Olhos grandes, largos, profundos, cheios de tropical sensualismo africano e abertos


como estrelas no céu da refulgente noite escura de ébano polido do rosto redondo —
alta, alta e negra, de uma quase gigantesca altura — lembras também o astro
nublado, caliginoso da Paixão, girando na órbita eterna da humanizada dolência da
Carne, como mancha na luz, ou soturna mulher da Abissínia, cujos luxuriosos
sentimentos panterizados sinistramente gelaram e petrificaram na muda esfinge dos
secos areais tostados.
E eu quisera possuir o teu amor — o teu amor, que deve ser como frondejante árvore
de sangue dando frutos tenebrosos. (...)
Assim amar-te e assim querer-te — nua, lúbrica, nevrótica, como a magnética serpente de
cem cabeças da luxúria — os olhos livorescidos, como prata embaciada; a fila rútila dos rijos
dentes claros cerrada no deslumbramento, no esplendor animal do coito; os nervos e
músculos contraídos e os formosos seios de cetinoso tecido elevados como dois pequenos
cômoros negros, cheios de narcotismos letais, impundonorosamente nus — nus como todo o
corpo! — excitantes, impetuosos, tensibilizados e turgescidos, na materna afirmação sexual do
leite virgem da procriação da Espécie!

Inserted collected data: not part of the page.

(* ===== verification/Tensor.v ===== *)
(** Tensors and graphs as the allocator sees them ([ggml/include/ggml.h],
    [ggml/src/ggml-impl.h]), and the sizes of types and tensors ([ggml/src/ggml.c]): a
    pointer to a tensor is its address, and the tensors of a graph are a heap that maps
    addresses to the structures. *)
From S2P Require Import Prelude HashSet.

Definition GGML_MAX_SRC : Z := 10.
Definition GGML_MAX_DIMS : Z := 4.
Definition GGML_MAX_NAME : Z := 64.

Inductive ggml_op : Type :=
| GGML_OP_NONE | GGML_OP_DUP | GGML_OP_ADD | GGML_OP_ADD1 | GGML_OP_ACC | GGML_OP_SUB | GGML_OP_MUL
| GGML_OP_DIV | GGML_OP_SQR | GGML_OP_SQRT | GGML_OP_LOG | GGML_OP_SIN | GGML_OP_COS | GGML_OP_SUM
| GGML_OP_SUM_ROWS | GGML_OP_MEAN | GGML_OP_ARGMAX | GGML_OP_COUNT_EQUAL | GGML_OP_REPEAT
| GGML_OP_REPEAT_BACK | GGML_OP_CONCAT | GGML_OP_SILU_BACK | GGML_OP_NORM | GGML_OP_RMS_NORM
| GGML_OP_RMS_NORM_BACK | GGML_OP_GROUP_NORM | GGML_OP_MUL_MAT | GGML_OP_MUL_MAT_ID | GGML_OP_OUT_PROD
| GGML_OP_SCALE | GGML_OP_SET | GGML_OP_CPY | GGML_OP_CONT | GGML_OP_RESHAPE | GGML_OP_VIEW | GGML_OP_PERMUTE
| GGML_OP_TRANSPOSE | GGML_OP_GET_ROWS | GGML_OP_GET_ROWS_BACK | GGML_OP_DIAG | GGML_OP_DIAG_MASK_INF
| GGML_OP_DIAG_MASK_ZERO | GGML_OP_SOFT_MAX | GGML_OP_SOFT_MAX_BACK | GGML_OP_ROPE | GGML_OP_ROPE_BACK
| GGML_OP_CLAMP | GGML_OP_CONV_TRANSPOSE_1D | GGML_OP_IM2COL | GGML_OP_IM2COL_BACK | GGML_OP_CONV_TRANSPOSE_2D
| GGML_OP_POOL_1D | GGML_OP_POOL_2D | GGML_OP_POOL_2D_BACK | GGML_OP_UPSCALE | GGML_OP_PAD
| GGML_OP_PAD_REFLECT_1D | GGML_OP_ARANGE | GGML_OP_TIMESTEP_EMBEDDING | GGML_OP_ARGSORT | GGML_OP_LEAKY_RELU
| GGML_OP_FLASH_ATTN_EXT | GGML_OP_FLASH_ATTN_BACK | GGML_OP_SSM_CONV | GGML_OP_SSM_SCAN | GGML_OP_WIN_PART
| GGML_OP_WIN_UNPART | GGML_OP_GET_REL_POS | GGML_OP_ADD_REL_POS | GGML_OP_RWKV_WKV6
| GGML_OP_GATED_LINEAR_ATTN | GGML_OP_UNARY | GGML_OP_MAP_UNARY | GGML_OP_MAP_BINARY | GGML_OP_MAP_CUSTOM1_F32
| GGML_OP_MAP_CUSTOM2_F32 | GGML_OP_MAP_CUSTOM3_F32 | GGML_OP_MAP_CUSTOM1 | GGML_OP_MAP_CUSTOM2
| GGML_OP_MAP_CUSTOM3 | GGML_OP_CROSS_ENTROPY_LOSS | GGML_OP_CROSS_ENTROPY_LOSS_BACK | GGML_OP_OPT_STEP_ADAMW.

#[export] Instance ggml_op_eq_dec : EqDecision ggml_op.
Proof. solve_decision. Defined.

Definition GGML_TENSOR_FLAG_INPUT  : Z := 1.
Definition GGML_TENSOR_FLAG_OUTPUT : Z := 2.

Definition GGML_TENSOR_FLAG_PARAM  : Z := 4.

(** A null pointer is [None], and [src] has [GGML_MAX_SRC] entries. Left out are the
    parameters of the operation and [extra], which belong to the kernels. *)
Record ggml_tensor : Type := {
  t_type      : Z;
  t_buffer    : option Z;
  t_ne        : list Z;
  t_nb        : list Z;
  t_op        : ggml_op;
  t_flags     : Z;
  t_src       : list (option Z);
  t_view_src  : option Z;
  t_view_offs : Z;
  t_data      : option Z;
  t_name      : bytes
}.

(** The array [src] with the given sources at its start. *)
Definition src_array (srcs : list Z) : list (option Z) := (Some <$> srcs) ++ replicate (Z.to_nat GGML_MAX_SRC - length srcs) None.
Arguments src_array : simpl never.

Definition heap : Type := Z -> ggml_tensor.

Definition heap_set (T : heap) (t : Z) (x : ggml_tensor) : heap := fun u => if decide (u = t) then x else T u.

Definition has_flag (t : ggml_tensor) (f : Z) : bool := negb (Z.land (t_flags t) f =? 0).

Inductive ggml_cgraph_eval_order : Type :=
| GGML_CGRAPH_EVAL_ORDER_LEFT_TO_RIGHT
| GGML_CGRAPH_EVAL_ORDER_RIGHT_TO_LEFT.

(** [nodes] and [leafs] are arrays of [size] pointers, of which the first [n_nodes] and
    [n_leafs] are in use: the lists hold these. Gradients are left out. *)
Record ggml_cgraph : Type := {
  cg_size    : Z;
  cg_nodes   : list Z;
  cg_leafs   : list Z;
  cg_visited : ggml_hash_set;
  cg_order   : ggml_cgraph_eval_order
}.

Definition n_nodes (graph : ggml_cgraph) : Z := zlen (cg_nodes graph).
Definition n_leafs (graph : ggml_cgraph) : Z := zlen (cg_leafs graph).

(** ** Types *)

(** [blck_size] and [type_size] of every type. The types that were removed have none. *)
Definition type_traits : list (Z * Z) :=
  [(1, 4); (1, 2); (32, 18); (32, 20); (0, 0); (0, 0); (32, 22); (32, 24); (32, 34); (32, 36);
   (256, 84); (256, 110); (256, 144); (256, 176); (256, 210); (256, 292);
   (256, 66); (256, 74); (256, 98); (256, 50); (32, 18); (256, 110); (256, 82); (256, 136);
   (1, 1); (1, 2); (1, 4); (1, 8); (1, 8); (256, 56); (1, 2);
   (0, 0); (0, 0); (0, 0); (256, 54); (256, 66); (0, 0); (0, 0); (0, 0)].

Definition GGML_TYPE_COUNT : Z := 39.

Definition ggml_blck_size (type : Z) : Z := fst (default (0, 0) (zlookup type_traits type)).
Definition ggml_type_size (type : Z) : Z := snd (default (0, 0) (zlookup type_traits type)).

(** The division by the block size of a removed type is undefined. *)
Definition ggml_row_size (type ne : Z) : res Z :=
  if ggml_blck_size type =? 0 then Err UB else Ok (u64 (ggml_type_size type * ne) / ggml_blck_size type).

(** ** Sizes of a tensor *)

Definition ne_at (t : ggml_tensor) (i : Z) : Z := default 0 (zlookup (t_ne t) i).
Definition nb_at (t : ggml_tensor) (i : Z) : Z := default 0 (zlookup (t_nb t) i).

(** The sizes below are for the types that exist, as those that were removed divide by
    zero. [nbytes += (ne[i] - 1)*nb[i]] *)
Definition add_dim (t : ggml_tensor) (nbytes i : Z) : Z := u64 (nbytes + (ne_at t i - 1) * nb_at t i).

Definition ggml_nbytes (t : ggml_tensor) : Z :=
  let blck_size := ggml_blck_size (t_type t) in
  if blck_size =? 1 then fold_left (add_dim t) [0; 1; 2; 3] (ggml_type_size (t_type t))
  else fold_left (add_dim t) [1; 2; 3] (u64 (ne_at t 0 * nb_at t 0) / blck_size).

Definition ggml_is_empty (t : ggml_tensor) : bool :=
  existsb (fun i => ne_at t i =? 0) [0; 1; 2; 3].

(** The last dimension of more than one element. *)
Definition ggml_n_dims (t : ggml_tensor) : Z :=
  if 1 <? ne_at t 3 then 4 else if 1 <? ne_at t 2 then 3 else if 1 <? ne_at t 1 then 2 else 1.

(** [ggml_is_contiguous_n] with [n = 0] *)
Definition contiguous_dim (t : ggml_tensor) (next : option Z) (i : Z) : option Z :=
  nb ← next;
  if ne_at t i =? 1 then Some nb
  else if nb_at t i =? nb then Some (u64 (nb * ne_at t i)) else None.

Definition ggml_is_contiguous (t : ggml_tensor) : bool :=
  let next_nb := ggml_type_size (t_type t) in
  if negb (ne_at t 0 =? ggml_blck_size (t_type t)) && negb (nb_at t 0 =? next_nb) then false
  else
    let next_nb := u64 (next_nb * Z.quot (ne_at t 0) (ggml_blck_size (t_type t))) in
    bool_decide (is_Some (fold_left (contiguous_dim t) [1; 2; 3] (Some next_nb))).

Lemma src_array_elem srcs s : Some s ∈ src_array srcs <-> s ∈ srcs.
Proof.
  unfold src_array. rewrite elem_of_app. split.
  - intros [(x & [= ->] & Hx)%list_elem_of_fmap|[Hs _]%elem_of_replicate]; [done|discriminate].
  - intros Hs. left. apply list_elem_of_fmap. by exists s.
Qed.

E que a tua vulva veludosa, afinal! vermelha, acesa e
fuzilante como forja em brasa, santuário sombrio das transfigurações, câmara mágica das
metamorfoses, crisol original das genitais impurezas, fonte tenebrosa dos êxtases, dos tristes,
espasmódicos suspiros e do Tormento delirante da Vida; que a tua vulva, afinal, vibrasse
vitoriosamente o ar com as trompas marciais e triunfantes da apoteose soberana da Carne!
O PADRE
Um padre escravocrata!... Horror!
Um padre, o apóstolo da Igreja, que deveria ser o arrimo dos que sofrem, o
sacrário da bondade, o amparo da inocência, o atleta civilizador da cruz, a
cornucópia do amor, das bênçãos imaculadas, o reflexo do Cristo...
Um padre que comunga, que bate nos peitos, religiosamente,
automaticamente, que se confessa, que jejua, que reza o — Orate fratres, que
prega os preceitos evangélicos, bradando aos que caem surge et ambula.
Um escravocrata de... batina e breviário... horror!
Fazer da Igreja uma senzala, dos dogmas sacros leis de impiedade, da estola
um vergalho, do missal um prostíbulo...
Um padre, amancebado com a treva, de espingarda a tiracolo como um pirata
negreiro ...
O ABOLICIONISMO

A ação que o Abolicionismo tem tomado nesta capital é profundamente significativa.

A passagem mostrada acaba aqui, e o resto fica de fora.